Getting Past “Snake-Oil” And To Be Trusted As a Profession — The Major Issue in Cyber Security?

I was contacted by someone asking for advice, as they had been told that all of their SHA-1 signed digital certificates could be cracked…

Getting Past “Snake-Oil” And To Be Trusted As a Profession — The Major Issue in Cyber Security?

I was contacted by someone asking for advice, as they had been told that all of their SHA-1 signed digital certificates could be cracked, and their consultant was advising them to renew all of them. For me, it was bad advice, and I’ll outline the reasons later on.

Until we, as an industry, get rid of this type of simplistic advice, and create a consensus for our viewpoints, we might always be seen as a snake oil industry — where we scare people rather than educating and informing.

I say “industry”, but NIST identifies that there are more than 50 jobs roles in Cyber Security, so perhaps that is the core of the problem, in that we are giving advice outside our knowledge domains, as most people still think there is such as thing as a “Cyber Security Professional”?

For the BBC and Sky News, we see commentators introduced as a “Cyber Security Professional”, and not a “Security Operations Analyst”, “Cryptography Specialist”, or a “Business Risk Analyst”. In some cases, it’s a bit like a chip designer (an electronic engineer) being asked about 33 kV transmission systems (an electrical engineer).

So let me explain why the SHA-1 advice was in-precise and poorly defined.

The real story

Overall SHA-1 is a hashing method, and where we create a digital thumbprint for our data. If we change one bit of data, it completely changes the hash signature. Unfortunately, we can get collisions of hashes, and where different data can give the same hash.

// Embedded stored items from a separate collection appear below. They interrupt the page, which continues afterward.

(** A task after a step is a task from before, or the session spawned for a
    Request, or the [send_result] spawned for a Commit{true}. *)
Lemma step_tasks e h h' c (t : task) :
  inv h → step e h = Done h' → tasks h' !! c = Some t →
  (∃ t0 : task, tasks h !! c = Some t0 ∧
         ack_address_of t0 = ack_address_of t ∧ result_of t0 = result_of t) ∨
  (∃ msg, e = ev_request msg ∧ t = coro_spawned (ack_mailbox msg)) ∨
  (∃ c0 msg f, e = ev_commit c0 msg ∧ commit msg = true ∧
     tasks h !! c0 = Some (coro_waiting f) ∧
     t = send_result_spawned (negb (invalid_condition f)) (result_mailbox msg) ∧
     (invalid_condition f = false →
      trace h' = trace h ++ [obs_join (metadata msg)])).
Proof.
  intros Hinv Hstep. apply step_cases in Hstep.
  destruct e as [msg|c0 msg|c0|p|m| |].
  - subst h'. simpl. destruct (decide (c = next_coro h)) as [->|Hne].
    + rewrite lookup_insert_eq. intros [= <-]. right; left. by exists msg.
    + rewrite lookup_insert_ne by done. intros Hc. left. by exists t.
  - destruct (tasks h !! c0) as [[?|f|??]|] eqn:E;
      try (subst h'; intros Hc; left; by exists t).
    pose proof (inv_live h c0 _ Hinv E) as Hlt.
    destruct (commit msg) eqn:Hc.
    + destruct (invalid_condition f) eqn:Hf.
      * rewrite (handle_commit_reject h c0 f msg Hinv E Hc Hf) in Hstep.
        subst h'. simpl.
        destruct (decide (c = c0)) as [->|Hne].
        { rewrite lookup_insert_eq. intros [= <-]. left. exists (coro_waiting f).
          done. }
        rewrite lookup_insert_ne by done.
        destruct (decide (c = next_coro h)) as [->|Hne'].
        { rewrite lookup_insert_eq. intros [= <-]. right; right.
          exists c0, msg, f. rewrite Hf. done. }
        rewrite lookup_insert_ne by done. intros Ht. left. by exists t.
      * destruct (handle_commit_accept_fields h c0 f msg Hinv E Hc Hf)
          as (_&Htr&_).
        rewrite (handle_commit_accept h c0 f msg Hinv E Hc Hf) in Hstep, Htr.
        subst h'.
        destruct (update_fields (metadata msg) h) as (_&_&_&Hn&_).
        unfold spawn_sometime, acquire_lock.
        cbn [tasks next_coro set_tasks set_next_coro set_drainer].
        rewrite Hn.
        destruct (decide (c = c0)) as [->|Hne].
        { rewrite lookup_insert_eq. intros [= <-]. left. exists (coro_waiting f).
          done. }
        rewrite lookup_insert_ne by done.
        destruct (decide (c = next_coro h)) as [->|Hne'].
        { rewrite lookup_insert_eq. intros [= <-]. right; right.
          exists c0, msg, f. rewrite Hf. done. }
        rewrite lookup_insert_ne by done. rewrite update_tasks.
        case_decide; [|intros Ht; left; by exists t].
        destruct (tasks h !! c) as [t0|] eqn:E0; [|done].
        simpl. intros [= <-]. left. exists t0.
        destruct (pulsed_task_same t0) as [-> ->]. done.
    + rewrite (handle_commit_abandon h c0 f msg E Hc) in Hstep. subst h'. simpl.
      destruct (decide (c = c0)) as [->|Hne].
      * rewrite lookup_insert_eq. intros [= <-]. left. by exists (coro_waiting f).
      * rewrite lookup_insert_ne by done. intros Ht. left. by exists t.
  - unfold schedule, remote_change_request_coro_resume in Hstep.
    destruct (tasks h !! c0) as [[ack|f|result to]|] eqn:E; [| | |done].
    + injection Hstep as <-. simpl.
      destruct (decide (c = c0)) as [->|Hne].
      * rewrite lookup_insert_eq. intros [= <-]. left. by exists (coro_spawned ack).
      * rewrite lookup_insert_ne by done. intros Ht. left. by exists t.
    + destruct (wait_any f h); [|done].
      destruct (commit_done f || _); [|done].
      injection Hstep as <-. simpl.
      destruct (decide (c = c0)) as [->|Hne].
      * by rewrite lookup_delete_eq.
      * rewrite lookup_delete_ne by done. intros Ht. left. by exists t.
    + injection Hstep as <-. simpl.
      destruct (decide (c = c0)) as [->|Hne].
      * by rewrite lookup_delete_eq.
      * rewrite lookup_delete_ne by done. intros Ht. left. by exists t.
  - subst h'. intros Ht. left. by exists t.
  - subst h'. rewrite update_tasks.
    case_decide; [|intros Ht; left; by exists t].
    destruct (tasks h !! c) as [t0|] eqn:E0; [|done].
    simpl. intros [= <-]. left. exists t0.
    destruct (pulsed_task_same t0) as [-> ->]. done.
  - subst h'. intros Ht. left. by exists t.
  - subst h'. intros Ht. left. by exists t.
Qed.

The longer the hash, the less likely it is to create a collision. For MD5, the time to find a collision is relatively low, so we cannot trust it. A researcher on the Internet, for example, used the AWS GPU Cloud and managed to get three photographs to have the same signature. With MD5 we have a 128-bit signature, but SHA-1 increases this to 160 bits. This gives much greater security and has … double … double … double … (32 times) the number of signatures that MD5 has. So while we see fake Adobe updates signed with a valid MD5 signature, it is highly unlikely, at the current time, to see SHA-1 ones.

Overall SHA-1 is on the “at risk” list and will be deprecated, in the same way that MD5 has become untrusted. So last year, Google created a collision in the SHA-1 hashing function:

But wait … it took Google two years to create a single collision. Considering the resources at Google’s fingertips, the cracking of SHA-1 is well out-of-budget for most organisations [here]. The answer for many is the move to SHA-2/SHA-256 [here], but this can be costly, especially to replace digital certificates which use SHA-1. Basically we have evolved from MD5 (a 128-bit hash signature), and then onto SHA-1 (a 160-bit hash signature), but SHA-256 ( a 256-bit hash signature) is now being recommended. And just in case SHA-2 gets cracked, there’s a new method defined with SHA-3 (Keccak) [here].

The research team produced two PDF files which have the same hash signature: (PDF 1 and PDF 2). This type of collision is known

Overall SHAttered took 9,223,372,036,854,775,808 computations, with the equivalent of 6,500 years of single-CPU computations (such as from a desktop computer) and 110 years of single-GPU computations. With 110 GPUs, of course, it will only take one year. So, if you can afford lots of GPUs, then you could find a collision, but it’s going to be costly in terms of energy requirements. SHAttered is 100,000 faster than a brute force attack that uses the birthday paradox, and where we would it would take 12,000,000 GPU one year to crack.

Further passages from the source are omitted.